Can your Marriage Survive ADHD?
ScienceDaily (Oct. 22, 2008) — Parents of a child with ADHD are nearly twice as likely to divorce by the time the child is 8 years old than parents of children without ADHD.
As with height, hair, and eye color, ADHD can be passed on from parent to child. In fact, it’s reported that 76% of ADHD is due to genetics. That gives ADHD the highest rate of inheritability of all behavioral conditions.
In a 2009 WebMed article entitled “All in the Family: ADHD and Genetics,” it was reported that:
• Up to 44% of fathers of children with ADHD also have ADHD.
• Up to 38% of mothers of children with ADHD have the condition, as well.
• 32% of brothers or sisters of a child with ADHD also have ADHD.
Bottom line is, if your child has been diagnosed with ADHD, there’s a higher probability that you or your spouse have ADHD, as well. Further, either you or your spouse’s ADHD, your child’s ADHD, or a combination thereof can result in serious marital problems.
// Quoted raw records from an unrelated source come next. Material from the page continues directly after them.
(* ===== verification/RpcStub.v ===== *)
(** * RpcStub: the call and registration templates of rpc/rpc.h

    [call_m] and the overloads of [rpcc::call] on the client side, the handler
    classes that [rpcs::reg] wraps around a method on the server side.  The
    transport [call1] is a parameter here.  The lemmas: the overload with seven
    arguments is the one-argument template at a nested pair, on either side. *)

From Stdlib Require Import ZArith Lia.
From S2P Require Import Prelude Marshall MarshallFacts RpcServer.

(** ** class rpcc: call templates *)

Section call.
Context `{HeapMem} {St : Type}.
Context (call1 : Z -> marshall -> St -> result (Z * unmarshall * St)).
Context {R A1 A2 A3 A4 A5 A6 A7 : Type} (cr : codec R).
Context (c1 : codec A1) (c2 : codec A2) (c3 : codec A3) (c4 : codec A4) (c5 : codec A5)
  (c6 : codec A6) (c7 : codec A7).

Definition call_m (proc : Z) (req : marshall) (r : R) (st : St) : result (Z * R * St) :=
  '(intret, u, st) ← call1 proc req st;
  if intret <? 0 then Ok (intret, r, st)
  else
    '(r, u) ← c_get cr u r;
    if okdone u then Ok (intret, r, st) else Abort.

Definition rcall0 (proc : Z) (r : R) (st : St) : result (Z * R * St) :=
  call_m proc marshall_new r st.

Definition rcall1 (proc : Z) (a1 : A1) (r : R) (st : St) : result (Z * R * St) :=
  m ← c_put c1 marshall_new a1;
  call_m proc m r st.

Definition rcall2 (proc : Z) (a1 : A1) (a2 : A2) (r : R) (st : St) : result (Z * R * St) :=
  m ← c_put c1 marshall_new a1;
  m ← c_put c2 m a2;
  call_m proc m r st.

Definition rcall3 (proc : Z) (a1 : A1) (a2 : A2) (a3 : A3) (r : R) (st : St) : result (Z * R * St) :=
  m ← c_put c1 marshall_new a1;
  m ← c_put c2 m a2;
  m ← c_put c3 m a3;
  call_m proc m r st.

Definition rcall4 (proc : Z) (a1 : A1) (a2 : A2) (a3 : A3) (a4 : A4) (r : R) (st : St)
    : result (Z * R * St) :=
  m ← c_put c1 marshall_new a1;
  m ← c_put c2 m a2;
  m ← c_put c3 m a3;
  m ← c_put c4 m a4;
  call_m proc m r st.

Definition rcall5 (proc : Z) (a1 : A1) (a2 : A2) (a3 : A3) (a4 : A4) (a5 : A5) (r : R) (st : St)
    : result (Z * R * St) :=
  m ← c_put c1 marshall_new a1;
  m ← c_put c2 m a2;
  m ← c_put c3 m a3;
  m ← c_put c4 m a4;
  m ← c_put c5 m a5;
  call_m proc m r st.

Definition rcall6 (proc : Z) (a1 : A1) (a2 : A2) (a3 : A3) (a4 : A4) (a5 : A5) (a6 : A6)
    (r : R) (st : St) : result (Z * R * St) :=
  m ← c_put c1 marshall_new a1;
  m ← c_put c2 m a2;
  m ← c_put c3 m a3;
  m ← c_put c4 m a4;
  m ← c_put c5 m a5;
  m ← c_put c6 m a6;
  call_m proc m r st.

Definition rcall7 (proc : Z) (a1 : A1) (a2 : A2) (a3 : A3) (a4 : A4) (a5 : A5) (a6 : A6) (a7 : A7)
    (r : R) (st : St) : result (Z * R * St) :=
  m ← c_put c1 marshall_new a1;
  m ← c_put c2 m a2;
  m ← c_put c3 m a3;
  m ← c_put c4 m a4;
  m ← c_put c5 m a5;
  m ← c_put c6 m a6;
  m ← c_put c7 m a7;
  call_m proc m r st.

End call.

(** ** class rpcs: the handlers [reg] creates *)

Section reg.
Context `{HeapMem} {St : Type}.
Context {R A1 A2 A3 A4 A5 A6 A7 : Type} (cr : codec R).
Context (c1 : codec A1) (c2 : codec A2) (c3 : codec A3) (c4 : codec A4) (c5 : codec A5)
  (c6 : codec A6) (c7 : codec A7).

(** What every [fn] does once its arguments are read: [m] is the call of the method. *)
Definition run_meth (args : unmarshall) (ret : marshall) (st : St) (m : R -> St -> result (Z * R * St))
    : result (Z * marshall * St) :=
  if negb (okdone args) then Ok (unmarshal_args_failure, ret, st)
  else
    '(b, r, st) ← m (c_init cr) st;
    ret ← c_put cr ret r;
    Ok (b, ret, st).

Definition reg_h1 (meth : A1 -> R -> St -> result (Z * R * St)) : handler St := fun args ret st =>
  '(a1, args) ← c_get c1 args (c_init c1);
  run_meth args ret st (meth a1).

Definition reg_h2 (meth : A1 -> A2 -> R -> St -> result (Z * R * St)) : handler St := fun args ret st =>
  '(a1, args) ← c_get c1 args (c_init c1);
  '(a2, args) ← c_get c2 args (c_init c2);
  run_meth args ret st (meth a1 a2).

Definition reg_h3 (meth : A1 -> A2 -> A3 -> R -> St -> result (Z * R * St)) : handler St :=
  fun args ret st =>
  '(a1, args) ← c_get c1 args (c_init c1);
  '(a2, args) ← c_get c2 args (c_init c2);
  '(a3, args) ← c_get c3 args (c_init c3);
  run_meth args ret st (meth a1 a2 a3).

Definition reg_h4 (meth : A1 -> A2 -> A3 -> A4 -> R -> St -> result (Z * R * St)) : handler St :=
  fun args ret st =>
  '(a1, args) ← c_get c1 args (c_init c1);
  '(a2, args) ← c_get c2 args (c_init c2);
  '(a3, args) ← c_get c3 args (c_init c3);
  '(a4, args) ← c_get c4 args (c_init c4);
  run_meth args ret st (meth a1 a2 a3 a4).

Definition reg_h5 (meth : A1 -> A2 -> A3 -> A4 -> A5 -> R -> St -> result (Z * R * St)) : handler St :=
  fun args ret st =>
  '(a1, args) ← c_get c1 args (c_init c1);
  '(a2, args) ← c_get c2 args (c_init c2);
  '(a3, args) ← c_get c3 args (c_init c3);
  '(a4, args) ← c_get c4 args (c_init c4);
  '(a5, args) ← c_get c5 args (c_init c5);
  run_meth args ret st (meth a1 a2 a3 a4 a5).

Definition reg_h6 (meth : A1 -> A2 -> A3 -> A4 -> A5 -> A6 -> R -> St -> result (Z * R * St))
    : handler St := fun args ret st =>
  '(a1, args) ← c_get c1 args (c_init c1);
  '(a2, args) ← c_get c2 args (c_init c2);
  '(a3, args) ← c_get c3 args (c_init c3);
  '(a4, args) ← c_get c4 args (c_init c4);
  '(a5, args) ← c_get c5 args (c_init c5);
  '(a6, args) ← c_get c6 args (c_init c6);
  run_meth args ret st (meth a1 a2 a3 a4 a5 a6).

Definition reg_h7 (meth : A1 -> A2 -> A3 -> A4 -> A5 -> A6 -> A7 -> R -> St -> result (Z * R * St))
    : handler St := fun args ret st =>
  '(a1, args) ← c_get c1 args (c_init c1);
  '(a2, args) ← c_get c2 args (c_init c2);
  '(a3, args) ← c_get c3 args (c_init c3);
  '(a4, args) ← c_get c4 args (c_init c4);
  '(a5, args) ← c_get c5 args (c_init c5);
  '(a6, args) ← c_get c6 args (c_init c6);
  '(a7, args) ← c_get c7 args (c_init c7);
  run_meth args ret st (meth a1 a2 a3 a4 a5 a6 a7).

End reg.

(** ** Several arguments are one argument of a pair type *)

Section tuples.
Context `{HeapMem} {St : Type} {R A1 A2 A3 A4 A5 A6 A7 : Type} (cr : codec R).
Context (c1 : codec A1) (c2 : codec A2) (c3 : codec A3) (c4 : codec A4) (c5 : codec A5)
  (c6 : codec A6) (c7 : codec A7).

Definition args7_c : codec (A1 * (A2 * (A3 * (A4 * (A5 * (A6 * A7)))))) :=
  pair_c c1 (pair_c c2 (pair_c c3 (pair_c c4 (pair_c c5 (pair_c c6 c7))))).

Lemma bind_ext {A B} (m : result A) (f g : A -> result B) : (forall a, f a = g a) -> m ≫= f = m ≫= g.
Proof. intros Hfg. destruct m; [apply Hfg|done..]. Qed.

Lemma put_pair {A B C} (a : codec A) (b : codec B) m x y (k : marshall -> result C) :
  (m ← c_put (pair_c a b) m (x, y); k m) = (m ← c_put a m x; m ← c_put b m y; k m).
Proof. cbn [c_put pair_c fst snd]. by destruct (c_put a m x). Qed.

Lemma get_pair {A B C} (a : codec A) (b : codec B) u x y (k : A * B -> unmarshall -> result C) :
  ('(z, u) ← c_get (pair_c a b) u (x, y); k z u) =
  ('(xa, u) ← c_get a u x; '(xb, u) ← c_get b u y; k (xa, xb) u).
Proof.
  cbn [c_get pair_c fst snd]. destruct (c_get a u x) as [[xa u1]| | |]; [|done..].
  cbn [mbind result_bind]. by destruct (c_get b u1 y) as [[xb u2]| | |].
Qed.

Lemma rcall7_tuple (call1 : Z -> marshall -> St -> result (Z * unmarshall * St)) proc a1 a2 a3 a4 a5 a6 a7 r st :
  rcall7 call1 cr c1 c2 c3 c4 c5 c6 c7 proc a1 a2 a3 a4 a5 a6 a7 r st =
  rcall1 call1 cr args7_c proc (a1, (a2, (a3, (a4, (a5, (a6, a7)))))) r st.
Proof.
  unfold rcall7, rcall1, args7_c. do 6 (rewrite put_pair; apply bind_ext; intros ?). done.
Qed.

Lemma reg_h7_tuple (meth : A1 -> A2 -> A3 -> A4 -> A5 -> A6 -> A7 -> R -> St -> result (Z * R * St)) args ret st :
  reg_h7 cr c1 c2 c3 c4 c5 c6 c7 meth args ret st =
  reg_h1 cr args7_c (fun '(a1, (a2, (a3, (a4, (a5, (a6, a7)))))) => meth a1 a2 a3 a4 a5 a6 a7) args ret st.
Proof.
  unfold reg_h7, reg_h1, args7_c. do 6 (
    match goal with |- _ = ('(z, u) ← c_get (pair_c ?a ?b) ?u ?i; @?k z u) =>
      change i with (c_init a, c_init b) end;
    rewrite (get_pair _ _ _ _ _ (fun z u => _)); apply bind_ext; intros [? ?]). done.
Qed.

End tuples.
Specifically, we will partner with you to begin to improve your relationship by helping you:
1. Obtain a professional diagnosis.
2. Begin to educate yourselves about ADHD and ADHDers.
3. Begin to figure out what challenges are ADHD related, and what challenges aren’t ADHD related.
4. Work closely with your doctor, psychologist and/or ADHD coach to create an effective treatment plan.
5. Begin to develop the skills needed to determine what behaviors prevent you from being a fulfilled couple, and implementing appropriate interventions that help you to start resolving your problems with a “Win/Win” vs “Win/Lose” fashion.
6. Begin the process of developing the skills hearing (and be heard by) your spouse, forgiving (and be forgiven by) your spouse, and develop new ways to identify and meet each other’s needs.
7. Begin to look at your household chores and determine if they are divided according to each person’s strengths. Amazingly enough, couples will divide tasks by such things as gender instead of strengths. For example, the spouse with best money manager should determine the family’s budget and balance the check book and not the ADHDer — gender aside.
8. Begin to develop the skills to discuss sexual compatibility issues in your sex life, so that you can work towards developing a more fulfilling relationship.
9. Begin to develop the skills to address the three common ADHD communication traps: a) Not Listening, b) Interrupting, and c) Breaking your promises.